What DAP does is scan a local county IBM mainframe, in this case a specific county in Georgia, for new cases filed since the last scan. It must do this across 4 separate courts and narrow down to civil cases. There are several quirks the application has to adapt for. For instance, foreclosures on vehicles left at the impound lot were styled LOT v. VIN which broke our name parsing algorithm.
The mainframe is accessed via a 3270 virtualized connection (py3270) and DAP interacts with the virtual mainframe terminal, scanning text by it's X:Y coordinate on the screen and sending text/[enter] through a virtual keyboard. In the initial step DAP scans the mainframe periodically based on last known case numbers, detects each new case, logs the data to a file, and then moves on.
On the next pass cases are filtered for known debt collectors, from a list stored in the database that can be easily updated. On the next pass the the debtor's information is cross-referenced against a known public database, in this case Pipl, to verify their contact information. On the next pass the debtors are mailed a custom letter sent from Lob regarding their legal rights from a template populated by DAP. Then, finally, the data is extensively logged for compliance purposes.
Because Pipl provides e-mail addresses, the plan was to send potential clients an e-mail via ClickSend.
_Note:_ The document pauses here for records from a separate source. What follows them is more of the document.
(** The loop of [BasicInterpolation._interpolate_some] over the text
    [rest]: the text is copied up to each [%]; [%%] gives [%];
    [%(name)s] gives the value of the option [name] (in lower case) among
    [map], itself interpolated by [deeper] when it holds a [%]; any other
    [%] is an error.  [skip] counts the characters of [rest] that a [%%]
    or a reference has consumed already. *)
Fixpoint interpolate_scan (deeper : string -> result string)
    (opt section rawval : string) (map : gmap string string)
    (skip : nat) (rest : string) : result string :=
  match rest with
  | EmptyString => Ret EmptyString
  | String c rest' =>
      match skip with
      | S skip' => interpolate_scan deeper opt section rawval map skip' rest'
      | O =>
          if negb (Ascii.eqb c "%") then
            result_bind (interpolate_scan deeper opt section rawval map O rest')
              (fun r => Ret (String c r))
          else
            match rest' with
            | EmptyString =>
                Raise (InterpolationError (InterpolationSyntaxError opt section rest))
            | String c' t =>
                if Ascii.eqb c' "%" then
                  result_bind (interpolate_scan deeper opt section rawval map 1%nat rest')
                    (fun r => Ret (String "%" r))
                else if Ascii.eqb c' "(" then
                  match key_name t with
                  | Some (String _ _ as name) =>
                      let var := Str.lower name in
                      match map !! var with
                      | None =>
                          Raise (InterpolationError
                                   (InterpolationMissingOptionError
                                      opt section rawval var))
                      | Some v =>
                          result_bind (if Str.contains "%" v then deeper v else Ret v)
                            (fun head =>
                          result_bind
                            (interpolate_scan deeper opt section rawval map
                               (String.length name + 3)%nat rest')
                            (fun r => Ret (head ++ r)))
                      end
                  | _ => Raise (InterpolationError
                                  (InterpolationSyntaxError opt section rest))
                  end
                else Raise (InterpolationError
                              (InterpolationSyntaxError opt section rest))
            end
      end
  end.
This is permissible under the CAN-SPAM Act and under the Georgia Rules of Professional Responsibility provided we offered an unsubscribe option and the e-mails complied with the provisions for written solicitations. We did never fully implemented this feature. We also planed a Facebook messaging outreach feature but were severely limited by Facebook's API.
DAP maintains an extensive logging system so that every almost every single interaction is recorded with as much data as possible for compliance auditing purposes. Every single decision was made with ensuring compliance with the Georgia Rules for Professional Conduct covering solicitation and other applicable Federal regulations.
DAP was intended to be modular and resilient, in that each step of processing can pick up where it last left off and if there is a failure in any step the other steps can continue. DAP also attempts to implement an object oriented programming approach on Python. Both of these were goals and we did not get all the way there but it was a valuable exercise in those areas.
In order to open source this, we used BFG to remove meta-data from the commit history.